Ruling allows Bell to continue traffic shaping

Internet customers who are fed up with slow connections will have to keep on waiting, at least for now.

The Canadian Radio-television and Telecommunications Commission (CRTC) ruled yesterday that Bell Canada’s practice of throttling the bandwidth it sells to wholesale customers does not contravene the Telecommunications Act.

In recent years, Bell has sold access to its network to smaller Internet service providers (ISPs). The company has claimed it needs to slow down or limit the bandwidth it sells in order to prevent congestion during peak periods.

But the practice has raised the ire of the Canadian Association of Internet Providers (CAIP), who petitioned the CRTC to investigate whether it amounts to Bell handicapping its competition.

Mirko Bibic, a senior vice president at Bell, said in a public statement that, “this is good news for Internet users across Canada who benefit from better managed networks.”

The CAIP’s complaint centred around whether Bell’s actions were discriminatory towards smaller ISPs. The CRTC found that, because Bell applies the same limitations to its retail customers, throttling its wholesale bandwidth did not put its competitors at a disadvantage.

Bell officials insist that “traffic shaping” is necessary because a minority of its customers use certain applications, such as peer-to-peer file sharing programs, which put a disproportionate strain on its networks. In order to give all of its users equal and reliable Internet service, Bell says it has been forced to limit available bandwidth, slowing download speeds and making ‘streamed’ content more difficult to access.

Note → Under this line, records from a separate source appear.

Lemma sample_streams_fit w :
  input_files w = input_files sample_world \/
  input_files w = input_files finished_world \/
  input_files w = input_files failed_world ->
  counters_fit w.
Proof.
  intros H [fi i] s Hs. unfold get_ist in Hs. cbn [fst snd] in Hs.
  destruct H as [H|[H|H]]; rewrite H in Hs;
    (destruct fi as [|fi]; [|discriminate Hs]);
    (destruct i as [|[|i]]; simpl in Hs; inversion Hs; subst s);
    unfold fits; vm_compute; repeat split; discriminate.
Qed.

Lemma failed_world_indexed : in_indexed failed_world.
Proof.
  intros fi i s H. unfold get_ist, failed_world in H. simpl in H.
  destruct fi as [|fi]; simpl in H; [|discriminate H].
  destruct i as [|[|i]]; simpl in H; inversion H; auto.
Qed.


(** With three output files of which the second fails to write its
    trailer, all three trailers are written and the failure is
    returned. *)
Lemma transcode_finishes_witness :
  exists exceeded w' pre,
    transcode_end flush_ends second_fails first_error 6 sample_options
      first_call 0 three_outputs =
      Some (Ended (-5, exceeded, w')) /\
    trace w' = trace three_outputs ++ pre
               ++ [EvEncFlush; EvTermExit]
               ++ [EvWriteTrailer 0 0; EvWriteTrailer 1 (-5); EvWriteTrailer 2 0]
               ++ [EvPrintReport 1].
Proof.
  destruct (transcode_finishes flush_ends second_fails first_error 6
              sample_options first_call 0 three_outputs three_outputs_indexed
              three_outputs_positions)
    as (exceeded & w' & pre & H1 & _ & H2 & _).
  - apply sample_streams_fit. right. left. reflexivity.
  - vm_compute. lia.
  - vm_compute. lia.
  - exists exceeded, w', pre. split; [exact H1|exact H2].
Defined.

Lemma finished_world_at_eof : at_eof finished_world.
Proof.
  intros k f H. destruct k as [|k]; [|destruct k; discriminate H].
  inversion H; subst f. discriminate.
Qed.

Lemma failed_world_at_eof : at_eof failed_world.
Proof.
  intros k f H. destruct k as [|k]; [|destruct k; discriminate H].
  inversion H; subst f. discriminate.
Qed.

(** The sample video stream decoded 4 frames and failed on 6 packets:
    the rate counts as 0 and nothing is exceeded; the stream that
    decoded no frame exceeds the maximum of one half. *)
Lemma transcode_error_verdict_witness :
  (exists ret w',
     transcode_end flush_ends trailer_ok first_error 4 sample_options
       first_call 0 finished_world = Some (Ended (ret, 0, w')) /\
     (rate_exceeded sample_options finished_world (0, 0)%nat = true <->
      frames_decoded sample_video = 0 /\ 0 < decode_errors sample_video /\
      (max_error_rate sample_options < 1)%Q)) /\
  (exists ret w',
     transcode_end flush_ends trailer_ok first_error 4 sample_options
       first_call 0 failed_world = Some (Ended (ret, 1, w'))).
Proof.
  split.
  - destruct (transcode_error_verdict flush_ends trailer_ok first_error 4
                sample_options first_call 0 finished_world
                finished_world_indexed SchedulerFacts.sample_world_indexed)
      as (ret & w' & H1 & _ & H2).
    + apply sample_streams_fit. right. left. reflexivity.
    + exact finished_world_at_eof.
    + vm_compute. lia.
    + vm_compute. lia.
    + vm_compute. discriminate.
    + exists ret, w'. split; [exact H1|].
      apply (H2 (0, 0)%nat sample_video). reflexivity.
  - destruct (transcode_error_verdict flush_ends trailer_ok first_error 4
                sample_options first_call 0 failed_world
                failed_world_indexed SchedulerFacts.sample_world_indexed)
      as (ret & w' & H1 & _).
    + apply sample_streams_fit. right. right. reflexivity.
    + exact failed_world_at_eof.
    + vm_compute. lia.
    + vm_compute. lia.
    + vm_compute. discriminate.
    + exists ret, w'. exact H1.
Defined.
(** The loop of [doMap] over the iterators, advanced in lock-step; [acc] is
    the builder of [map], absent for [foreach]. *)
Fixpoint doMap_loop (n : nat) (iters : list (list value)) (template : jsval)
  (acc : option (list value)) : M (option (list value)) :=
  match n with
  | O => stuck OutOfFuel
  | S n' =>
      let anyDone := existsb (fun it => match it with [] => true | _ => false end) iters in
      if anyDone then ret acc
      else
        val <- runTemplate template (map (fun it => hd_error it) iters) ;;
        acc' <- match acc with
                | Some items => items' <- builder_push items val ;; ret (Some items')
                | None => ret None
                end ;;
        doMap_loop n' (map (fun it => tl it) iters) template acc'
  end.

Definition doMap (data template : jsval) (rest : list jsval)
  (acc : option (list value)) : M (option (list value)) :=
  let '(sources, template) := doMap_sources data template rest in
  if forallb (fun src => match iterate src with Some _ => true | None => false end) sources
  then doMap_loop fuel (map (fun src => default [] (iterate src)) sources) template acc
  else throw (TypeError "source[Symbol.iterator] is not a function").

Definition foreach (args : list jsval) : M jsval :=
  doMap (arg args 0) (arg args 1) (skipn 2 args) None ;; ret undefined.

Definition map_ (args : list jsval) : M jsval :=
  r <- doMap (arg args 0) (arg args 1) (skipn 2 args) (Some []) ;;
  lst (default [] r).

However, The CRTC’s decision has left the door open to debate on whether traffic shaping is an acceptable policy. CRTC Chairman Konrad von Finckenstein addressed the larger issue in a press release.

“CAIP’s application asked us to only consider the specific issue of wholesale traffic shaping within a specific context,” he said. “The broader issue of Internet traffic management raises a number of questions that affect both end-users and service providers.”

The CRTC has already scheduled a hearing, set to begin July 6, 2009, in order to address the issues not covered in this ruling.

Michael Geist, a University of Ottawa professor and expert on Internet law, posted his online response to the decision yesterday.

“While the CRTC’s decision to permit Bell’s throttling practices is disappointing in the short term…the decision is not a total loss for net neutrality supporters as the Commission made a clear commitment to addressing the issue of net neutrality and network management,” he said.